Pancreatic ductal adenocarcinoma (PDA) cells reprogram their transcriptional and metabolic programs to survive the nutrient-poor tumor microenvironment. Through in vivo CRISPR screening, we discovered islet-2 (ISL2) as a candidate tumor suppressor that modulates aggressive PDA growth. Notably, ISL2, a nuclear and chromatin-associated transcription factor, is epigenetically silenced in PDA tumors and high promoter DNA methylation or its reduced expression correlates with poor patient survival. The exogenous ISL2 expression or CRISPR-mediated upregulation of the endogenous loci reduces cell proliferation.

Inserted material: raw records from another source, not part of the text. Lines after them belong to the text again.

(* ===== verification/Dashboard.v ===== *)
(** * Dashboard: the admin console page (src/src/pages/AdminDashboard.tsx)

    The page's state and effects are in DashState.v and the image upload
    in Upload.v.  Every other handler of the page is a [Prog.prog Effect]
    tree built from the handler's code: [checkAdmin], [fetchPerfumes],
    [handleLogout], [handleImageChange], [openModal], [closeModal],
    [handleSubmit], [handleDelete] and the form's [onChange] handlers.
    A handler reads the state of the render it was created in (its
    closure): that snapshot is the handler's [DashState] argument.
    [view] is the page's render (lines 220-495); [Event], [handler],
    [enabled] and [reachable] make the page a state machine whose
    reachable states are shown [quiescent] by rule induction; [gate] and
    [gate_effect] are the spec's auth-gate contract that [checkAdmin]
    refines.  The theorems cover each handler on every branch, failures
    included: the ones that tell outcomes apart are stated against any
    backend, from the answers the handler receives ([run_write_answer]
    runs a valid submission in every branch of its write's answer).  For
    the page as a whole: every write carries a record of the data
    model's shape ([payload_ok]), every handler awaits at most five
    calls, from every quiescent state a sequence of enabled events
    ([dash_step]) settles the page, a save that completes after other
    events closes or marks whatever form is then open, a failed write
    after an upload leads a resubmission to upload again, and only the
    last preview's object URL is revoked ([revokedUrls]). *)

From Stdlib Require Import List String Ascii Bool ZArith PrimFloat Lia Sorted.
From S2P Require Import Prelude JsString Types Remote Prog Backend DashState Upload.
Import ListNotations.

Module Dashboard.
Import Remote Prog DashboardState Upload.
Local Open Scope string_scope.
Local Open Scope prog_scope.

Mechanistically, ISL2 regulates the expression of metabolic genes, and its depletion increases oxidative phosphorylation (OXPHOS). As such, ISL2-depleted human PDA cells are sensitive to the inhibitors of mitochondrial complex I in vitro and in vivo. Spatial transcriptomic analysis shows heterogeneous intratumoral ISL2 expression, which correlates with the expression of critical metabolic genes. These findings nominate ISL2 as a putative tumor suppressor whose inactivation leads to increased mitochondrial metabolism that may be exploitable therapeutically. [Display omitted] •In vivo CRISPR screening identified ISL2 as a tumor suppressor•ISL2 is epigenetically silenced in a large fraction of pancreatic tumors•ISL2 downregulation reprograms the metabolism of pancreatic cancer cells•ISL2 inactivation can be exploitable therapeutically Ozturk et al. identify ISL2 as a tumor suppressor of pancreatic cancer growth. They find that ISL2 is epigenetically silenced in a significant fraction of pancreatic tumors, and reduced ISL2 expression reprograms metabolic genes in cancer cells to rely on mitochondrial metabolism rather than glycolysis.